By: Phil Woubshet
This exercise will demonstrate how to copy multiple tables from an on-premise SQL Server database to Azure SQL Data Warehouse. We will use a metadata table that contains the schema/table names to drive the copy process from source to sink.
There are numerous reasons to utilize cloud computing to supplement or replace a traditional on-premise system. Our current use cases are:
- Copying numerous tables between environments (Prod to Test, Prod to Sandbox, Test to Dev, etc.)
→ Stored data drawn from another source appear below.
(* ===== verification/Prelude.v ===== *)
(** * Yellow Pages: a verified model of the service registry

    Yellow Pages ([src/], Go) is a service-discovery system.  _Seeds_ keep an
    in-memory registry of nodes and their service instances, each under a lease;
    they serve it over gRPC, and over Consul-compatible HTTP and DNS.  _Agents_ run
    beside the applications: they register the local services on every seed,
    renew their leases, and answer lookups by asking the seeds and merging what
    they say.  Seeds do not coordinate on writes; optionally they pull each other's
    registry in the background.

    ** How the parts interact

    - An agent's write ([Proxy]) is stamped with the agent's node and fanned out
      to the seeds ([SeedClient.fanOut]); it succeeds when a quorum of them accepts.
      On a seed the authorization interceptor ([Server.UnaryAuthzInterceptor], with
      [Cred]) admits the request to the handler ([Server.handle]), which converts it
      from the wire ([Protoconv]) and calls the store ([Store]).
    - Every change of the store emits change events; the seed's watcher ([Watch])
      turns them into a monotonic index, wakes the blocking queries and feeds the
      subscriptions of the streams.  [Server.Seed] is the store with its watcher.
    - A lookup is answered by every seed from its store and merged by the agent with
      the last-writer-wins order on (generation, last seen) ([Health.MergeLWW]),
      directly or through the bounded-staleness cache ([Cache]).  The same order
      decides the merge of a peer's snapshot into the store ([StoreMerge]), which
      [Membership] runs on join and on every tick.
    - An agent over its seeds is [Agent]: the gRPC surface of the proxy and its Consul
      registry, the registries of the seeds its calls reach, and the SDK on top of it.
      [Monitor] probes the services an agent hosts and gates their renewals.
    - A node starts from a configuration ([Config.Parse]); [Root.RunE] sets up its
      security, builds the components of its role in order, and hands them to
      [App.Run], which starts them and stops them in reverse order.  What a server
      reports as its readiness is decided by [Readiness]: its start and stop, and the
      probe that counts reachable seeds, interleaved.
    - A seed may serve a sanitized configuration to a joining node that presents a signed
      token ([Bootstrap.GetConfig]); the commands that mint and use tokens are in [Root],
      and [Cli] runs all the commands from their arguments.
    - The interceptors of a gRPC server are the chain of [Observability]: recovery and
      metrics around the authorization around the audit around the handler.
    - The Consul HTTP handlers ([Consul]) are written against the interface
      [Consul.Registry]; [Consul.StoreRegistry] implements it over a seed and
      [Agent.ProxyRegistry] over an agent.  DNS ([DNS]) uses only the read path.
      [ServiceDefs] registers the definitions of a directory through it, and [Migrate]
      copies a Consul catalogue into it over HTTP.  In front of the handlers stand the
      routes ([ConsulHttp]) and the JSON of bodies and answers ([ConsulJson]); [Migration]
      puts the importer between two such surfaces, text to text.

    ** Files

    - [Prelude]: Go's integers, time, map iteration and sorting; the [yp] hints.
    - [GoStrings], [GoText]: the functions of Go's strings and strconv in use; [GoJson]:
      encoding/json between texts and documents; [JsonType]: its decoders and encoders of
      structs, slices and maps, with their round trips; [GoMux]: the routing of net/http.
    - [Model]: [internal/model] (model.go, health.go, tags.go).
    - [Health]: [internal/health/health.go], the filter and the merge.
    - [Store]: [internal/store/store.go], every operation of the [Store] interface as
      a function from the state to the result, the new state and the emitted events,
      and the state machine [reachable].  Its lemmas are in [StoreSteps] (what a
      step does to the maps and the index), [StoreInv] (the invariant [wf]),
      [StoreSpec] (the replay of events, claims on all reachable states),
      [StoreLookup], [StoreOps], [StoreGC] and [StoreMerge] (claims per operation).
    - [Watch]: [internal/watch] (watcher.go, persist.go).  [WaitForChange] is a step
      relation that interleaves the caller with the watcher's operations.
    - [Protoconv]: [internal/protoconv/protoconv.go] over records for the messages
      of [proto/discovery/v1/discovery.proto].
    - [Cred], [CredFiles]: [internal/cred] (acl.go, identity.go; nodeid.go, reload.go,
      credentials.go and the token file).
    - [Server]: [internal/server] (service.go, authz.go) and the seed's wiring in
      [cmd/yp/root.go] ([OnChange] to [Watcher.Notify]).
    - [SeedClient], [Cache], [Proxy]: [internal/seedclient] (client.go, cache.go,
      proxy.go, and the renew tick of loops.go), [internal/federation/pool.go], and the
      watch consumer of [client/sdk/sdk.go].
    - [ConsulFilter]: [internal/consul/filter.go]; [Consul]: handler.go, checks.go,
      catalog.go, storeregistry.go, activechecks.go and types.go of the same package;
      [ConsulJson]: the tags of its types, as decoders and encoders; [ConsulHttp]: the
      routes of [NewHandler] and the handlers from text to text.
    - [DNS]: [internal/consuldns] (parser.go, handler.go).
    - [RateLimit]: [internal/ratelimit/ratelimit.go].
    - [Membership]: [internal/membership/syncer.go].
    - [Config]: [internal/config/config.go], the tree, its defaults and validation.
    - [GoCrypto]: big-endian integers, base64, SHA-256 and HMAC, as Go's library has
      them; [Bootstrap]: [internal/bootstrap] (token.go, render.go, server.go).
    - [FakeClock]: [internal/clock/fake.go]; [ClockApi]: [internal/clock/clock.go];
      [App]: [internal/app/app.go].
    - [Monitor]: [internal/healthcheck] (check.go, monitor.go).
    - [GoNet]: the host and port functions of Go's net, with [internal/grpcx];
      [GrpcResolver]: [client/grpcresolver/resolver.go]; [Resolver]: [internal/resolver].
    - [Migrate]: [internal/migrate]; [Migration]: its JSON, and the import between two
      seeds; [Cutover]: the comparison that follows it, as [e2e/migrate_test.go] runs it.
    - [ServiceDefs]: [internal/consul/servicedef.go].
    - [Readiness]: [internal/observability/readiness.go], Start and Stop of
      [internal/server/component.go], the probe of [internal/seedclient/loops.go].
    - [Root]: [cmd/yp] (root.go with the level and format of the logger, bootstrap.go);
      [Cli]: the command tree of [cmd/yp] with its flags, import.go and [main].
    - [Observability]: [internal/observability] (interceptors.go, metrics.go,
      propagation.go), the audit, and the tick of [internal/store/gcloop.go]; [Metrics]:
      metrics_server.go.
    - [Agent]: the rest of [internal/seedclient] and of [client/sdk/sdk.go], composed.
    - [Gossip]: the pulls of [internal/membership/syncer.go] among any number of seeds.
    - [Heartbeat]: what a run of any operations does to one instance; [Loops]: the [Start]
      of every periodic component over a ticker of [FakeClock], and the renew loop with a
      seed: the clock runs freely, the renewals travel on a wire that may delay and lose
      them, and what is assumed of the wire's and the loop's pace is [prompt_step].
    - [Blocking]: concurrent blocking reads of [internal/consul/handler.go], each with its
      timer and its client, who may leave at any moment.
    - [Conns]: New, Close and Seeds of [internal/seedclient/client.go], the connections of
      [internal/federation/pool.go] and the deregistrar's drain.
    - [Listen]: [internal/httpcomp], [internal/transport], [internal/consuldns/component.go]
      and the assembly of [internal/server/component.go].
    - [ClientConns]: Dial, Wrap and Close of [client/sdk/sdk.go], the life of a resolver of
      [client/grpcresolver/resolver.go]; [DnsServe]: [ServeDNS] of
      [internal/consuldns/handler.go] with the client's address and the size of the answer.
    - [Widths]: the Go types of the registry's integers, kept by every operation.

    ** Conventions

    A struct is a record, an enumeration an inductive type, a map a [gmap], a slice a
    list (nil and empty are one value; where JSON tells them apart a parameter [nil] says
    which), a pointer that may be nil an [option].  An
    operation that changes state returns the new state; an error result is [option]
    or a sum.  A [uint64] is a [Z] whose arithmetic wraps ([u64]); a [time.Time] is a
    [Z] of nanoseconds (from the Unix epoch) and [Sub] saturates as Go's does.  A mutex-protected method is
    one atomic step; where a method releases the lock and goes on (the watcher's
    sends, the blocking wait, the HTTP read) the steps are separate.

    Go leaves the iteration order of maps open: every definition that ranges over a
    map takes the order from the class [MapRange], whose law is only that the
    entries are a permutation of the map's; the theorems hold for every instance.
    The clock is the argument [clk], the readings an operation makes in order, about
    which nothing is assumed.  What other code answers is an argument: the per-seed
    outcomes of a fan-out, [net] or [resolve] for a lookup, [dur] for
    [time.ParseDuration] (in [Bootstrap] the class [DurationText]), [parseIP] for [net.ParseIP], [shuffle] for [rand.Shuffle].

    Fuel: [GoStrings.FormatUint] prints with 20 digits, enough for 64 bits
    ([ParseUint_FormatUint]); the filter tokenizer gets one unit per byte and the
    parser five per token, which [parseFilter_total] shows to be enough; [emit] of
    the SDK needs two turns; [FakeClock.fire_ticks] gets the elapsed periods and two more,
    one for each tick due and the last test; the JSON parser gets two units per byte and
    two more ([GoJson.parse_fuel], [scan_value_fuel]: more changes nothing).  Every other
    recursion is structural.

    ** What the theorems show

    - The registry: the invariant of every reachable state, the replay of its events
      into its contents, the index, the capacity, and each operation on every branch
      ([StoreSpec], [StoreOps], [StoreLookup], [StoreGC]).
    - Convergence: the merges are joins of the last-writer-wins order, they never
      lose a newer version, and the pulls of any number of seeds, interleaved, make those
      agree that have heard of the same seeds ([StoreMerge], [Health], [Membership],
      [Gossip]).
    - The lease: an instance that is renewed in time stays discoverable and one that falls
      silent is evicted, whatever else happens; the agent's loop keeps the leases of its services while its renewals
      get through in time ([Heartbeat], [Loops]).
    - Distribution: a read that overlaps an accepted write sees it; a caller touches
      only its own node; the conversions to the wire lose nothing that matters
      ([SeedClient], [Server], [Protoconv]).
    - Notification: the index advances exactly for the queries concerned, no wake-up
      is lost, subscribers and SDK clients see the registry's changes ([Watch],
      [Server], [Proxy]); blocking reads are bounded and never stuck ([Blocking]).
    - Types: every integer fits the Go type that holds it ([Widths]).
    - The surfaces: the filter language, the HTTP writes and views, the DNS names,
      codes and records, the rate limit ([ConsulFilter], [Consul], [DNS],
      [RateLimit]); what any HTTP request can change, and that what a PUT registers a GET
      returns, as texts ([ConsulHttp], [Migration]).
    - Joining: what a configuration file must satisfy to load, when a bootstrap token is
      accepted, that a served configuration has no secrets and loads, and that three
      commands make a node join ([Config], [Bootstrap], [Cli]).
    - A deployment: what is registered at one agent is discovered at another, an agent
      writes only its own node, a stopped agent is gone; the resolver and the SDK follow
      the instances ([Agent], [Proxy], [GrpcResolver]).
    - The life of a node: what a start builds or why it fails, that enforcement reaches
      every surface with the tokens of the node's file, the order in which the shutdown
      calls the [Stop]s (a periodic component ends with the context, its [Stop] does
      nothing), its termination even when a [Stop] hangs, what readiness means
      while a probe, a start and a stop interleave ([Root], [App], [Readiness]); periodic
      components keep their pace and end, listeners close, connections have one owner
      ([Loops], [Listen], [Conns]).
    - Active checks: one loop per service, and that failing checks let the lease lapse
      ([Monitor]); timers ([FakeClock]); certificates and identities ([CredFiles]); seed
      discovery ([Resolver]).
    - Migration: the import writes every instance of a catalogue, the shadow diff is exact
      ([Migrate]); the import from one seed into another, over the routes and the JSON of
      both ([Migration]), validates, and lapses when nothing renews it ([Cutover]); service
      definitions ([ServiceDefs]).
    - Operation: the interceptors are transparent and their metrics and logs account for
      every call ([Observability]).
    - Some theorems state behaviour that differs from a comment or a document, on
      a concrete run or in general; their comments say so.

    ** Not modelled

    Network and file input/output (sockets, [net/http], the gRPC and DNS libraries, below
    the components of [Listen]), X.509 and YAML, what the logger writes, cobra's parsing of
    the arguments (what the commands rely on is the class [Cli.Cobra]), the time package
    below the system clock ([ClockApi]), how Prometheus gathers and prints its registry
    ([Metrics]), and code generated from the protocol description.  Of HTTP: the bodies of
    redirects and clients that follow them; of JSON: what a slice keeps behind its length
    when a document names it more than twice ([JsonType]). *)

From Stdlib Require Import ZArith Lia Ascii.
From stdpp Require Import sorting numbers base gmap strings list.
- Migrating from an on-premise environment to the cloud to take advantage of flexible resources
- Sharing data with different groups that do not have access to an on-premise resource
Prerequisites
- On-premise SQL Server
- Optional: Azure blob storage account that will be used for staging data during the copy in order to utilize Polybase
- Self-hosted Integration Runtime within Data Factory (instructions to create it if you don’t already have one)
- Azure Synapse Analytics (instructions to create it if you don’t already have one)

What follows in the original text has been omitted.